The struggle has fizzed out here. The major coordinators who were on the ground here with the protesters [have] flocked to the next site of police injustice and brutality (Texas, Ohio, Wisconsin, Maryland and South Carolina). It seems like everyone is more interested in the discussion rather than action that’s needed. No one is really ready to make the sacrifice it’s going to take to really get what they want, because at the end of the day, the bills can’t be late, and that’s what really matters, unfortunately.

Nunez (Baltimore): I do not see any change in the community. Things are back to normal. You can still buy dope on the bus stop, and the murder rates are still sky high. You still have blocks and blocks of row homes boarded up. I’m speaking of the numerous buildings boarded up before the riot. And the surrounding affluent neighborhoods are still oblivious to the fact that people are getting bloodied right down the street. If they looked at the Baltimore crime map, they probably would pack their belongings and leave.

Elections are coming up, and there is a mad dash in the city for the mayor’s office, and the current administration is cleaning house. The police commissioner was fired the other day, and I suspect that more cuts are to come. It’s like in the gangster movies when the Mafia becomes compromised and they start getting rid of everyone to save their own butts.

How do you, as a member of that community, feel about what happened?

Thomas (Ferguson): As an African-American male, I understand why they were mad. I’ve never been subject to arrest, brutality or profiling, but as a black man, I don’t walk around with the mentality that it couldn’t happen to me. And that’s no way to live, [with a] fear of dying or being beaten because of law enforcement’s inability to gauge a situation with people of color properly. When you see police kill a groom and his groomsmen outside a bar the night before his wedding or a woman who’s arrested during a routine traffic stop on the way to a job interview but ends up dead in a jail or a pregnant black woman wrestled to the ground for not complying to an officer’s request of her name. And it all in the end is considered justified.

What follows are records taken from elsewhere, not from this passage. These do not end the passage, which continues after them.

Definition defaultText (selectedLanguage : SupportedLanguage) (query : string) : string :=
  getLocalizedText selectedLanguage
    ("I understand you said: " ++ Js.dquote ++ query ++ Js.dquote
       ++ ". As your health assistant, I can help with medication management, health monitoring, and wellness guidance.")
    ("मैं समझ गया कि आपने कहा: " ++ Js.dquote ++ query ++ Js.dquote
       ++ "। आपके स्वास्थ्य सहायक के रूप में, मैं दवा प्रबंधन और स्वास्थ्य निगरानी में मदद कर सकता हूं।")
    ("ನೀವು ಹೇಳಿದ್ದು ನನಗೆ ಅರ್ಥವಾಯಿತು: " ++ Js.dquote ++ query ++ Js.dquote
       ++ "। ನಿಮ್ಮ ಆರೋಗ್ಯ ಸಹಾಯಕನಾಗಿ, ನಾನು ಔಷಧ ನಿರ್ವಹಣೆ ಮತ್ತು ಆರೋಗ್ಯ ಮೇಲ್ವಿಚಾರಣೆಯಲ್ಲಿ ಸಹಾಯ ಮಾಡಬಹುದು।").

Definition disclaimerText (selectedLanguage : SupportedLanguage) : string :=
  getLocalizedText selectedLanguage
    "This is general guidance; consult your doctor."
    "यह सामान्य मार्गदर्शन है; अपने डॉक्टर से सलाह लें।"
    "ಇದು ಸಾಮಾನ್ಯ ಮಾರ್ಗದರ್ಶನ; ನಿಮ್ಮ ವೈದ್ಯರನ್ನು ಸಂಪರ್ಕಿಸಿ।".

(** [generateMockResponse]: the answer text and the actions of the
    first branch whose keywords occur in the lower-cased query, with
    the disclaimer.  It closes over [selectedLanguage]. *)
Definition generateMockResponse (selectedLanguage : SupportedLanguage) (query : string)
  : VoiceResponse :=
  let input := Js.toLowerCase query in
  let '(answerText, actions) :=
    if Js.includes input "blood sugar" || Js.includes input "glucose"
       || Js.includes input "diabetes"
    then (bloodSugarText selectedLanguage, [reminderAction; appointmentAction])
    else if Js.includes input "blood pressure" || Js.includes input "hypertension"
    then (bloodPressureText selectedLanguage, [groceriesAction])
    else if Js.includes input "medication" || Js.includes input "medicine"
    then (medicationText selectedLanguage, [medicationReminderAction])
    else if Js.includes input "hello" || Js.includes input "hi"
            || Js.includes input "namaste"
    then (greetingText selectedLanguage, [])
    else (defaultText selectedLanguage query, []) in
  {| answer_text := answerText;
     disclaimer := disclaimerText selectedLanguage;
     actions := Some actions |}.

Definition actionTypes (r : VoiceResponse) : list ActionType :=
  match actions r with
  | Some l => map VoiceAction.type l
  | None => []
  end.

(** ** The browser side *)

(** A [SpeechRecognition] instance.  [continuous], [interimResults] and
    [maxAlternatives] are set once at creation and never read by the
    component.  [started] holds from [start()] until the [end] event;
    [stopRequested] holds from [stop()] on a started instance until its
    [end] event. *)
Record Recognition := {
  lang : SupportedLanguage;
  started : bool;
  stopRequested : bool
}.

(** The instance is capturing: started, and not asked to stop. *)
Definition capturing (r : Recognition) : bool :=
  started r && negb (stopRequested r).

(** A pending [setTimeout]: the only callback the component ever
    schedules is the silence auto-stop. *)
Record Timer := { timer_id : nat; due : N }.

(** A pending [getUserMedia] call, with the [selectedLanguage] its
    continuation in [handleMicClick] closed over. *)
Record PermissionRequest := { perm_id : nat; perm_lang : SupportedLanguage }.

(** A pending [fetch] of [processQuery], with the [query] and the
    [selectedLanguage] its continuation closed over. *)
Record Fetch := { fetch_id : nat; fetch_query : string; fetch_lang : SupportedLanguage }.

(** How a [fetch('/api/voice/query')] settles: the promise rejects,
    the status is not ok, the body is not JSON ([response.json()]
    rejects), or the status is ok and the body parses, to whatever
    value its text describes. *)
Inductive FetchOutcome :=
| NetworkError
| BadStatus
| BadJson
| Ok (voiceData : Json).

(** What the synthesizer is speaking: the value the utterance was made
    from and its language tag. *)
Record Utterance := { utterance_text : JsValue; utterance_lang : SupportedLanguage }.

Inductive Toast :=
| MicrophoneAccessDenied
| NoSpeechDetected
| SpeechRecognitionError
| MicrophoneAccessRequired
| NotSupported
| AddedToGroceryList
| ReminderSet
| NoteSaved
| Appointment.

Record SpeechRecognitionResult := { transcript : string; isFinal : bool }.

Record SpeechRecognitionEvent := {
  results : list SpeechRecognitionResult;
  resultIndex : nat
}.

I do my best to tread lightly and avoid [the police] as much as possible. I don’t trust them, plain and simple. I regularly come in contact with people who, when they find out I’m a photojournalist who covered Ferguson, they want to provide their input on the situation but never were out there. You can tell the media swayed their perspective. You can’t really debate with them because they don’t have the facts straight and don’t feel the loss of a life is as important as the business of the area because, hey, “black people kill each other every day.”

Nunez (Baltimore): I always felt like I had one foot in and one foot out of this community. Friends that I grew up with are still in their respective communities, but I always wanted more. I have many friends that are no longer here due to gun violence. For some reason, I keep being drawn back to the city. When I am away for too long, I start to miss it. Maybe it’s the familiarity of it all. Maybe I feel like I am in debt to Baltimore for teaching me how to spot a con man or how to watch my back or teaching me to use my intuition to leave an area or situation before someone gets shot.

Baltimore is grungy, raw, dangerous and in denial, but there is no place like home. I have traveled all over, and still there is no place like Baltimore.

These interviews have been edited for clarity.